(** The names that get a canonical name no entry of the scan carries. *)
Lemma map_field_name_exact_only (field_name target : string)
      (names : list string) :
  forallb (fun st => negb (String.eqb (snd st) target)) effective_entries
  = true ->
  map_field_name target <> target ->
  map (fun st => fst st)
      (List.filter (fun st => String.eqb (snd st) target) lowercase_entries)
  = names ->
  map_field_name field_name = target <-> In (Py.lower field_name) names.
Proof.
  intros Hscan Hself Hnames. split.
  - intros H. pose proof H as Hmap.
    apply map_field_name_cases in H as [Hin | [(s & Hin & _) | [-> _]]].
    + rewrite <- Hnames. apply in_map_iff.
      exists (Py.lower field_name, target). split; [reflexivity|].
      apply filter_In. split; [|simpl; apply String.eqb_refl].
      rewrite lowercase_entries_filter.
      apply filter_In. split; [assumption|]. apply lower_is_lower.
    + rewrite forallb_forall in Hscan. apply Hscan in Hin. simpl in Hin.
      rewrite String.eqb_refl in Hin. discriminate Hin.
    + destruct (Hself Hmap).
  - intros Hin. rewrite <- Hnames in Hin. apply in_map_iff in Hin
      as ([k t] & Hk & Hin). simpl in Hk. subst k.
    apply filter_In in Hin as [Hin Ht]. simpl in Ht.
    apply String.eqb_eq in Ht. subst t.
    rewrite lowercase_entries_filter in Hin.
    apply filter_In in Hin as [Hin _].
    unfold map_field_name.
    rewrite (get_In _ _ _ FIELD_MAPPING_keys_NoDup Hin). reflexivity.
Qed.

(** X2. When the lower-cased name is not a key of the table,
    [map_field_name] returns the first entry whose key occurs in it, so an
    entry whose key holds an earlier key is never returned: the scan gives
    what it gives on 19 entries.  None of them carries Reference ID or
    Purchase Rate: a name is mapped to Reference ID only when it is
    [reference_id], [ref_id] or [external_id] up to case, and to Purchase
    Rate only when it is [purchase_price], [cost_price] or
    [wholesale_price] up to case. *)
Theorem map_field_name_effective_entries :
  (forall field_name,
      map_field_name field_name =
        match Py.get (Py.lower field_name) FIELD_MAPPING with
        | Some target => target
        | None =>
            match find (fun st => Py.contains (fst st) (Py.lower field_name))
                       effective_entries with
            | Some (_, target) => target
            | None => field_name
            end
        end) /\
  map fst effective_entries =
    [ "id"; "name"; "title"; "sku"; "model"; "description"; "details";
      "price"; "rate"; "unit"; "category"; "item_type"; "product_type";
      "manufacturer"; "brand"; "maker"; "url"; "link"; "material" ] /\
  (forall field_name,
      map_field_name field_name = "Reference ID" <->
      In (Py.lower field_name) ["reference_id"; "ref_id"; "external_id"]) /\
  (forall field_name,
      map_field_name field_name = "Purchase Rate" <->
      In (Py.lower field_name)
         ["purchase_price"; "cost_price"; "wholesale_price"]).
Proof.
  split; [exact map_field_name_scan|].
  split; [now rewrite effective_entries_eq|].
  split; intros field_name; apply map_field_name_exact_only;
    try (vm_compute; reflexivity); vm_compute; discriminate.
Qed.

(** ** [generate_record_key] *)

Lemma row_get_In (h v : string) (r : row) :
  row_get h r = v -> v <> "" -> In (h, v) r.
Proof.
  unfold row_get. destruct (Py.get h r) as [s|] eqn:E; simpl.
  - intros -> _. now apply get_Some_In.
  - congruence.
Qed.

(** A row with a value under a standard header never gets the key made of
    the time. *)
Lemma generate_record_key_clock (now now' h v : string) (r : row) :
  Py.mem h STANDARD_HEADERS = true -> row_get h r = v -> v <> "" ->
  generate_record_key now r = generate_record_key now' r /\
  String.prefix "unknown:" (generate_record_key now r) = false.
Proof.
  intros Hh Hv Hne. unfold generate_record_key.
  destruct (Py.nonempty (row_get "Item ID" r)); [now split|].
  destruct (Py.nonempty (row_get "SKU" r)); [now split|].
  destruct (_ && _); [now split|].
  destruct (map snd _) as [|value values] eqn:E; [|now split].
  exfalso. apply (row_get_In _ _ _ Hv) in Hne as Hin.
  assert (Hv' : In v (map snd (List.filter
             (fun kv : string * string =>
                Py.nonempty (snd kv) && Py.mem (fst kv) STANDARD_HEADERS) r))).
  { apply in_map_iff. exists (h, v). split; [reflexivity|].
    apply filter_In. split; [assumption|]. simpl.
    rewrite Hh, andb_true_r. now apply nonempty_true. }
  rewrite E in Hv'. destruct Hv'.
Qed.

Lemma standardize_record_attempt (now now' path : string) (item : json) :
  attempt_item now path item = attempt_item now' path item.
Proof.
  unfold attempt_item. destruct item; try reflexivity.
  destruct (standardize_record kvs) as [r|e] eqn:Hr; [|reflexivity].
  apply standardize_record_inv in Hr as [_ Hconst].
  f_equal.
  apply (generate_record_key_clock now now' "Source" "HD");
    [reflexivity | | discriminate].
  apply Hconst. now left.
Qed.

Lemma process_json_file_clock (read_text : string -> Py.result string)
      (json_loads : string -> Py.result json) (now now' file_path : string)
      (known_records : gset string) :
  process_json_file read_text json_loads now file_path known_records
  = process_json_file read_text json_loads now' file_path known_records.
Proof.
  unfold process_json_file.
  destruct (load_items read_text json_loads file_path) as [items|msg];
    [|reflexivity].
  generalize (empty_result, known_records).
  induction items as [|item items IH]; intros st; [reflexivity|].
  cbn [fold_left]. rewrite IH. f_equal.
  unfold process_item. destruct st as [res known].
  now rewrite (standardize_record_attempt now now').
Qed.

(** X3. The time-stamped key of the last resort is never given to a row
    that [standardize_record] returned: such a row always carries the five
    fixed values, so its key is built from the row alone, does not start
    with [unknown:] and is the same at every time of the clock.  What
    [process_json_file] returns does not depend on the clock either. *)
Theorem generate_record_key_clock_free (record : dict) (r : row)
        (now now' : string) :
  standardize_record record = Py.Ok r ->
  generate_record_key now r = generate_record_key now' r /\
  String.prefix "unknown:" (generate_record_key now r) = false /\
  (forall read_text json_loads file_path known_records,
      process_json_file read_text json_loads now file_path known_records
      = process_json_file read_text json_loads now' file_path known_records).
Proof.
  intros Hr. apply standardize_record_inv in Hr as [_ Hconst].
  destruct (generate_record_key_clock now now' "Source" "HD" r)
    as [Hkey Hprefix]; [reflexivity | apply Hconst; now left | discriminate |].
  split; [exact Hkey|]. split; [exact Hprefix|].
  intros. apply process_json_file_clock.
Qed.

Lemma generate_record_key_clock_free_witness :
  generate_record_key "1700000000.0" constants_row = "hash:HD_HD_HD_43%_HD" /\
  generate_record_key "1700000001.5" constants_row = "hash:HD_HD_HD_43%_HD".
Proof.
  destruct (generate_record_key_clock_free [] constants_row
              "1700000000.0" "1700000001.5" eq_refl) as (Hkey & _).
  split; [reflexivity|]. rewrite <- Hkey. reflexivity.
Defined.

Lemma append_inj_l (p a b : string) : p +:+ a = p +:+ b -> a = b.
Proof.
  induction p as [|c p IH]; [now rewrite !append_nil_l|].
  rewrite !append_cons. intros [= H]. now apply IH.
Qed.

Lemma prefix_append (p s : string) : String.prefix p (p +:+ s) = true.
Proof. apply prefix_spec. now exists s. Qed.

(** The keys of the tiers below the Item ID do not start as an ["id:"] key
    does. *)
Lemma generate_record_key_no_id (now : string) (r : row) :
  row_get "Item ID" r = "" ->
  String.prefix "id:" (generate_record_key now r) = false.
Proof.
  intros Hid. unfold generate_record_key. rewrite Hid.
  change (Py.nonempty "") with false. cbv iota.
  destruct (Py.nonempty (row_get "SKU" r)); [reflexivity|].
  destruct (_ && _); [reflexivity|].
  now destruct (map snd _).
Qed.

Lemma generate_record_key_no_sku (now : string) (r : row) :
  row_get "Item ID" r = "" -> row_get "SKU" r = "" ->
  String.prefix "sku:" (generate_record_key now r) = false.
Proof.
  intros Hid Hsku. unfold generate_record_key. rewrite Hid, Hsku.
  change (Py.nonempty "") with false. cbv iota.
  destruct (_ && _); [reflexivity|].
  now destruct (map snd _).
Qed.

Lemma generate_record_key_id (now : string) (r : row) :
  row_get "Item ID" r <> "" ->
  generate_record_key now r = "id:" +:+ row_get "Item ID" r.
Proof.
  intros Hid. apply nonempty_true in Hid. unfold generate_record_key.
  now rewrite Hid.
Qed.

Lemma generate_record_key_sku (now : string) (r : row) :
  row_get "Item ID" r = "" -> row_get "SKU" r <> "" ->
  generate_record_key now r = "sku:" +:+ row_get "SKU" r.
Proof.
  intros Hid Hsku. apply nonempty_true in Hsku. unfold generate_record_key.
  rewrite Hid, Hsku. reflexivity.
Qed.

(** X4. Two rows that both have an Item ID have the same key exactly when
    their Item IDs are equal, whatever their other columns hold, and a row
    with an Item ID never shares its key with a row without one.  Among
    rows without Item ID the same holds of the SKU. *)
Theorem generate_record_key_by_id (now now' : string) (r1 r2 : row) :
  (row_get "Item ID" r1 <> "" -> row_get "Item ID" r2 <> "" ->
   (generate_record_key now r1 = generate_record_key now' r2 <->
    row_get "Item ID" r1 = row_get "Item ID" r2)) /\
  (row_get "Item ID" r1 <> "" -> row_get "Item ID" r2 = "" ->
   generate_record_key now r1 <> generate_record_key now' r2) /\
  (row_get "Item ID" r1 = "" -> row_get "Item ID" r2 = "" ->
   row_get "SKU" r1 <> "" -> row_get "SKU" r2 <> "" ->
   (generate_record_key now r1 = generate_record_key now' r2 <->
    row_get "SKU" r1 = row_get "SKU" r2)) /\
  (row_get "Item ID" r1 = "" -> row_get "Item ID" r2 = "" ->
   row_get "SKU" r1 <> "" -> row_get "SKU" r2 = "" ->
   generate_record_key now r1 <> generate_record_key now' r2).
Proof.
  split; [|split; [|split]].
  - intros H1 H2. rewrite !generate_record_key_id by assumption. split.
    + apply append_inj_l.
    + now intros ->.
  - intros H1 H2 Heq.
    pose proof (generate_record_key_no_id now' r2 H2) as Hno.
    rewrite <- Heq, generate_record_key_id, prefix_append in Hno
      by assumption.
    discriminate Hno.
  - intros H1 H2 S1 S2. rewrite !generate_record_key_sku by assumption. split.
    + apply append_inj_l.
    + now intros ->.
  - intros H1 H2 S1 S2 Heq.
    pose proof (generate_record_key_no_sku now' r2 H2 S2) as Hno.
    rewrite <- Heq, generate_record_key_sku, prefix_append in Hno
      by assumption.
    discriminate Hno.
Qed.

Lemma generate_record_key_by_id_witness :
  generate_record_key "0" (row_with_id "42")
  <> generate_record_key "1" (row_with_id "43") /\
  generate_record_key "0" (row_with_id "42")
  <> generate_record_key "1" constants_row.
Proof.
  destruct (generate_record_key_by_id "0" "1" (row_with_id "42")
                                      (row_with_id "43")) as (Hsame & _).
  destruct (generate_record_key_by_id "0" "1" (row_with_id "42")
                                      constants_row) as (_ & Hdiff & _).
  split.
  - intros Heq. apply Hsame in Heq; [discriminate Heq | discriminate ..].
  - apply Hdiff; [discriminate | reflexivity].
Defined.

(** ** The description in the key *)

Lemma rev_app_acc (s acc : string) :
  String.rev_app s acc = String.rev s +:+ acc.
Proof.
  unfold String.rev. revert acc.
  induction s as [|c s IH]; intros acc; [reflexivity|]. simpl.
  rewrite (IH (String c acc)), (IH (String c "")), append_assoc.
  reflexivity.
Qed.

Lemma rev_cons (c : ascii) (s : string) :
  String.rev (String c s) = String.rev s +:+ String c "".
Proof. unfold String.rev at 1. simpl. apply rev_app_acc. Qed.

Lemma rev_app (a b : string) :
  String.rev (a +:+ b) = String.rev b +:+ String.rev a.
Proof.
  induction a as [|c a IH].
  - now rewrite append_nil_l, append_nil_r.
  - now rewrite append_cons, !rev_cons, IH, append_assoc.
Qed.

Lemma rev_rev (s : string) : String.rev (String.rev s) = s.
Proof.
  induction s as [|c s IH]; [reflexivity|].
  now rewrite rev_cons, rev_app, IH.
Qed.

Lemma text_letters (s : string) : Py.text (letters s) = s.
Proof.
  induction s as [|c s IH]; [reflexivity|]. cbn [letters Py.text fold_right].
  fold (Py.text (letters s)). now rewrite IH.
Qed.

Lemma length_letters (s : string) : length (letters s) = String.length s.
Proof. induction s as [|c s IH]; simpl; congruence. Qed.

Lemma letters_app (a b : string) : letters (a +:+ b) = letters a ++ letters b.
Proof.
  induction a as [|c a IH]; [reflexivity|].
  rewrite append_cons. simpl. now rewrite IH.
Qed.

Lemma letters_rev (s : string) : letters (String.rev s) = List.rev (letters s).
Proof.
  induction s as [|c s IH]; [reflexivity|].
  now rewrite rev_cons, letters_app, IH.
Qed.

(** An ASCII text is cut into its bytes, whatever follows it. *)
Lemma chars_ascii (head s : string) :
  all_chars Py.is_ascii head = true ->
  Py.chars (head +:+ s) = letters head ++ Py.chars s.
Proof.
  induction head as [|c head IH]; [reflexivity|].
  intros H. cbn [all_chars] in H. apply andb_true_iff in H as [Hc Hhead].
  rewrite append_cons, chars_cons_ascii by assumption.
  cbn [letters app]. now rewrite IH.
Qed.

════════════════

* Problem:
Filtering the entries above by the word "Theorem", copy each line that matches.

* Response below:
Theorem map_field_name_effective_entries :
Theorem generate_record_key_clock_free (record : dict) (r : row)
Theorem generate_record_key_by_id (now now' : string) (r1 r2 : row) :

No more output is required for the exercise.